▶ **REQUIRED ACTION**
From the top of the entries below through the line containing "convert, none of", return every line exactly as written, please, and stop there.

▶ **SOURCE MATERIAL**
BEGIN

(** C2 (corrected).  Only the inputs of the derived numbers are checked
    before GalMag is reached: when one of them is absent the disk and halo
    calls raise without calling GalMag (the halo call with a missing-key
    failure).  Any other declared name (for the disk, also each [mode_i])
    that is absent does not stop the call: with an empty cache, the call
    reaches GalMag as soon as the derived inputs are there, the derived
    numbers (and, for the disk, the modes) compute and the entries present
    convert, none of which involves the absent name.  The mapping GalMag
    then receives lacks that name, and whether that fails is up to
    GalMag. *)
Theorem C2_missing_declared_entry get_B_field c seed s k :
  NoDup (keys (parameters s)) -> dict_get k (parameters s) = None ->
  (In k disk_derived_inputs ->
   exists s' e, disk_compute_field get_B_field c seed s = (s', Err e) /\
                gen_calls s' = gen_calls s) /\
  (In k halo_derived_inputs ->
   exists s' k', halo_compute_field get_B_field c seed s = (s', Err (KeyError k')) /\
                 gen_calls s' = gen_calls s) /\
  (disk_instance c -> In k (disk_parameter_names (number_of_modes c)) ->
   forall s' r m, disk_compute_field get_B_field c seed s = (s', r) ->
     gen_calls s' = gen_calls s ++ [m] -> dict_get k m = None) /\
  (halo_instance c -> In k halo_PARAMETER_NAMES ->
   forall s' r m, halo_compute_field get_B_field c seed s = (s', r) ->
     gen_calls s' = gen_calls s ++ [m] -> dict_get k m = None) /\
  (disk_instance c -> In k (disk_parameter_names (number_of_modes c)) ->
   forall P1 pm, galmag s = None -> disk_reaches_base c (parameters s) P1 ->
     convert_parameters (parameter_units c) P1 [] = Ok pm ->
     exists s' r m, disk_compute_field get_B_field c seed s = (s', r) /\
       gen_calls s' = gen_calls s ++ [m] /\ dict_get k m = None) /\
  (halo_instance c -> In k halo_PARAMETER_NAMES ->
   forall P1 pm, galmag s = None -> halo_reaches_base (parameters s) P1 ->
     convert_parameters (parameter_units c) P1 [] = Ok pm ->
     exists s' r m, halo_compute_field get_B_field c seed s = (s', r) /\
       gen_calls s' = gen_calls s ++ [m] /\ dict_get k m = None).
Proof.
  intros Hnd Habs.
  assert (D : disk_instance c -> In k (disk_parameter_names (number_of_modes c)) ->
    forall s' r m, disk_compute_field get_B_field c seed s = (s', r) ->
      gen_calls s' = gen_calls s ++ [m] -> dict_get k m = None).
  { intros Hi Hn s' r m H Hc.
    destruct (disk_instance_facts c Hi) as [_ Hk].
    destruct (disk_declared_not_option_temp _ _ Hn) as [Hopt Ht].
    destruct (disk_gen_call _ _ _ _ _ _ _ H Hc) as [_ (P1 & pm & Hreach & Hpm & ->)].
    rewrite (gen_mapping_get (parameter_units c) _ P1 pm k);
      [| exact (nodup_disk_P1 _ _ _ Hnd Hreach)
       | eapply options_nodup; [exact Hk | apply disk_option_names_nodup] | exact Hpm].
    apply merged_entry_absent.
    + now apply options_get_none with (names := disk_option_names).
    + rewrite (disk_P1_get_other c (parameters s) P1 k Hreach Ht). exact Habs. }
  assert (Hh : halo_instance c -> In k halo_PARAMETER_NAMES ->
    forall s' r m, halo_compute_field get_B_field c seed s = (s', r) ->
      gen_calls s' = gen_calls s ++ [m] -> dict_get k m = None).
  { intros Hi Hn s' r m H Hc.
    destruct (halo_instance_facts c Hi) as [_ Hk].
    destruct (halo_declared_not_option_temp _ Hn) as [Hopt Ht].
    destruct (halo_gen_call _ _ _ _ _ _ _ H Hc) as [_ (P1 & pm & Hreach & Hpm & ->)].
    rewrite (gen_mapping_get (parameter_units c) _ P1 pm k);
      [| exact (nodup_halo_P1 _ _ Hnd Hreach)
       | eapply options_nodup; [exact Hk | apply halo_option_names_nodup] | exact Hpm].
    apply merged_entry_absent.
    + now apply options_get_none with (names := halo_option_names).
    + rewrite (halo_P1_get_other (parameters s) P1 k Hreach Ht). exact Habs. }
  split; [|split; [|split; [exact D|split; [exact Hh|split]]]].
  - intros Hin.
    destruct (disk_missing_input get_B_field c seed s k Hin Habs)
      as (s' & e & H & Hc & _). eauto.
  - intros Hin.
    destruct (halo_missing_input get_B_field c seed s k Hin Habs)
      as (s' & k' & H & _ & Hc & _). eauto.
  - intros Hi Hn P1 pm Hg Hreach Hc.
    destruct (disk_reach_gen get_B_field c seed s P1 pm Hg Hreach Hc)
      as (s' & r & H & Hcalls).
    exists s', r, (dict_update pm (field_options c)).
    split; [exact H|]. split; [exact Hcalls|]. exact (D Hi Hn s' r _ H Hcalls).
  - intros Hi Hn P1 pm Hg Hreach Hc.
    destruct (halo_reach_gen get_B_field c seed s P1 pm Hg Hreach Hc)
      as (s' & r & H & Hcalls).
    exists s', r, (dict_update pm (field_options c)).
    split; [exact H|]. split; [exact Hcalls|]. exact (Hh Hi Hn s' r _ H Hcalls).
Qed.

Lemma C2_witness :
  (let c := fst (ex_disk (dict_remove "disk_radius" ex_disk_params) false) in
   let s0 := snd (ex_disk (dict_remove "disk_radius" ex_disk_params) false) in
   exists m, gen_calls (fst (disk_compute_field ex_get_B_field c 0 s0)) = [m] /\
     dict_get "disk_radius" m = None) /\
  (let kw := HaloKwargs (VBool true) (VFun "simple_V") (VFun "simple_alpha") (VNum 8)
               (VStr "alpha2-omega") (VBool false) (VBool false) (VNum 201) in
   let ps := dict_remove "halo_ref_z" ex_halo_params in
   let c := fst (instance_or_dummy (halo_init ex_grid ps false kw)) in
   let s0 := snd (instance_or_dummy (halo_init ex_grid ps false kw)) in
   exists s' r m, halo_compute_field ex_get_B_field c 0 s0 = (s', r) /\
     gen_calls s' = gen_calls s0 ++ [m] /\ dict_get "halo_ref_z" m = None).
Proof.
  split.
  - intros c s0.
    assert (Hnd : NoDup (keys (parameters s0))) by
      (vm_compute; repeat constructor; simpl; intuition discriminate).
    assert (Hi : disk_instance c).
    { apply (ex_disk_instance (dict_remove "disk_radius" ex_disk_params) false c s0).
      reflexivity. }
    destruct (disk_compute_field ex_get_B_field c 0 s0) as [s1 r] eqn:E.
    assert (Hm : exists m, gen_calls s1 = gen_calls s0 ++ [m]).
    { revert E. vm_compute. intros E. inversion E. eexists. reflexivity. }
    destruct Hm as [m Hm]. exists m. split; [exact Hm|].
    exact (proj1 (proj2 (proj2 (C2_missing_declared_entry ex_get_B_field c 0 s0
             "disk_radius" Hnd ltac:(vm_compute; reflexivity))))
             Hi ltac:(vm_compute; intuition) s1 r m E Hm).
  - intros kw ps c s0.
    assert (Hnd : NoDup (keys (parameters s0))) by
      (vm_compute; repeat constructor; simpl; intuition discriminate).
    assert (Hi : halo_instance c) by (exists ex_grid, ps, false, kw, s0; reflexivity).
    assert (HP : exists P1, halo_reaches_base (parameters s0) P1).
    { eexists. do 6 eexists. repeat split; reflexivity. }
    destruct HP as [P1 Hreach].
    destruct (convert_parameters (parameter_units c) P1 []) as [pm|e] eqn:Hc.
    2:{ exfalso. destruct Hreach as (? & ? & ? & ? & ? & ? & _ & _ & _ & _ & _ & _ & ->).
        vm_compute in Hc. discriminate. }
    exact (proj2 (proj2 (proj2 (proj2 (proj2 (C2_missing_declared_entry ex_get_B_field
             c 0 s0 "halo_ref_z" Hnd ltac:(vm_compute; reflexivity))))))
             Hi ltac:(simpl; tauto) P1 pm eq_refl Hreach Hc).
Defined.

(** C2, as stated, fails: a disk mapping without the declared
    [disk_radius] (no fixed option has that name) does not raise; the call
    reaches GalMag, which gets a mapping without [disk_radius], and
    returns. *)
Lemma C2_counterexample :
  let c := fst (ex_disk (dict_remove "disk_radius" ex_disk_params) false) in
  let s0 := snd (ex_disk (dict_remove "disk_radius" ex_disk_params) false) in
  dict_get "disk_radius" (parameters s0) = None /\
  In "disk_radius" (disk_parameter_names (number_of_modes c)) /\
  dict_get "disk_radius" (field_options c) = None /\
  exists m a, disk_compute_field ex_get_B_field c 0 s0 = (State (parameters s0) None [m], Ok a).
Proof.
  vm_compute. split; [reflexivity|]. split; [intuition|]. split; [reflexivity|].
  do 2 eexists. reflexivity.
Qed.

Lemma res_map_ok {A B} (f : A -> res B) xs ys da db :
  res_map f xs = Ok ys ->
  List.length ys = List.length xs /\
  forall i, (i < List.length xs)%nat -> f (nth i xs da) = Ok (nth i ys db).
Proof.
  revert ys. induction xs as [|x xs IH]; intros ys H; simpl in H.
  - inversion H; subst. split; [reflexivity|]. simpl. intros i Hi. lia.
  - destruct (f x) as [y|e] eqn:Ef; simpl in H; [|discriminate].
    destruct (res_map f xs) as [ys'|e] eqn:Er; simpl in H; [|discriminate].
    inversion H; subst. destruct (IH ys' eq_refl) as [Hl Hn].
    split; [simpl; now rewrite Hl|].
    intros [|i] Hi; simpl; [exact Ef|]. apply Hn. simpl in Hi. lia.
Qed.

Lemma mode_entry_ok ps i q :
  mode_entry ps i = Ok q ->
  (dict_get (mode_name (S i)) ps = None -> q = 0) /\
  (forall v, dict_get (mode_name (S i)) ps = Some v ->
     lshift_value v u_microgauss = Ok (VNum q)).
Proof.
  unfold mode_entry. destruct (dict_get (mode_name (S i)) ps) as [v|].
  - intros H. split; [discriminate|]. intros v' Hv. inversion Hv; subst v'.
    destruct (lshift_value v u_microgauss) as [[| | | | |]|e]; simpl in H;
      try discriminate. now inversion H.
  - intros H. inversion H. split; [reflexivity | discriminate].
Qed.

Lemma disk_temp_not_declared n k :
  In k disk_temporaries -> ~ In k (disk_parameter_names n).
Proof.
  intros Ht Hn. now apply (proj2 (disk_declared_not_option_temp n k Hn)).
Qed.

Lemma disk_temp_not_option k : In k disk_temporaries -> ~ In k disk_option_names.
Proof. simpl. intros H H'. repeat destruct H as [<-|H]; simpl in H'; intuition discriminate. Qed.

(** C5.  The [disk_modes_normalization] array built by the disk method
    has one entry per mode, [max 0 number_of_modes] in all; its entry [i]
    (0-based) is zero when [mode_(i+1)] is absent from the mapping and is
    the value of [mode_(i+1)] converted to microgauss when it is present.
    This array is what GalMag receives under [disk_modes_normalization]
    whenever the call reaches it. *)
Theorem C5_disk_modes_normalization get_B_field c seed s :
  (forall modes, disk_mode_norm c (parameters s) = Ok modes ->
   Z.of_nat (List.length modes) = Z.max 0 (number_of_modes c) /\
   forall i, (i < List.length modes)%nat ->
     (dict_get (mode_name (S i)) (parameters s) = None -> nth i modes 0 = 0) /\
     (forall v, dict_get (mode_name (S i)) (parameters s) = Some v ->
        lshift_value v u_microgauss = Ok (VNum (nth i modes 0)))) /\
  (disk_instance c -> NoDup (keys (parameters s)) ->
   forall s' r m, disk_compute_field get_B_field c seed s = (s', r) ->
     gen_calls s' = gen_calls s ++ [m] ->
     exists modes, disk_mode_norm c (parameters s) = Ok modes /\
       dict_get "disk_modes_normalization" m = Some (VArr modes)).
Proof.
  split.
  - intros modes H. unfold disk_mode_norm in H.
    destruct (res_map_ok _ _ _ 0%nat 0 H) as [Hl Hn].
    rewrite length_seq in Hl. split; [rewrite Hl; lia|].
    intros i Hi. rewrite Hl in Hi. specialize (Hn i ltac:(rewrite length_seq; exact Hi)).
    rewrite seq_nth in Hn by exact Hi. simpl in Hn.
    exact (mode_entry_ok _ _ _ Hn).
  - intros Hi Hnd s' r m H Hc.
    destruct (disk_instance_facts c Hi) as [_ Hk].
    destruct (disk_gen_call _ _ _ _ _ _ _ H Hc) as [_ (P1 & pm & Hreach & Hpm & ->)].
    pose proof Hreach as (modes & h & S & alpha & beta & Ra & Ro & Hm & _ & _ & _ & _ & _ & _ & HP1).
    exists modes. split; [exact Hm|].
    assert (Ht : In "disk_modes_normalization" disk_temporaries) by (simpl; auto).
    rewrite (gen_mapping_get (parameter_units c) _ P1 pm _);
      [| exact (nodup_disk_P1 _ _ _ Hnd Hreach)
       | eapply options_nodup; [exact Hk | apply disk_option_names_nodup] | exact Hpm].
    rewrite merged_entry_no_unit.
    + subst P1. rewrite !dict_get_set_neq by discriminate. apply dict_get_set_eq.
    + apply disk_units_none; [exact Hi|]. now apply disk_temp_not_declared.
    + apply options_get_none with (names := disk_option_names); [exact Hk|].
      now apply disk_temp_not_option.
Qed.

END

▶ **THE COMPLETED TASK**
(** C2 (corrected).  Only the inputs of the derived numbers are checked
    before GalMag is reached: when one of them is absent the disk and halo
    calls raise without calling GalMag (the halo call with a missing-key
    failure).  Any other declared name (for the disk, also each [mode_i])
    that is absent does not stop the call: with an empty cache, the call
    reaches GalMag as soon as the derived inputs are there, the derived
    numbers (and, for the disk, the modes) compute and the entries present
    convert, none of which involves the absent name.  The mapping GalMag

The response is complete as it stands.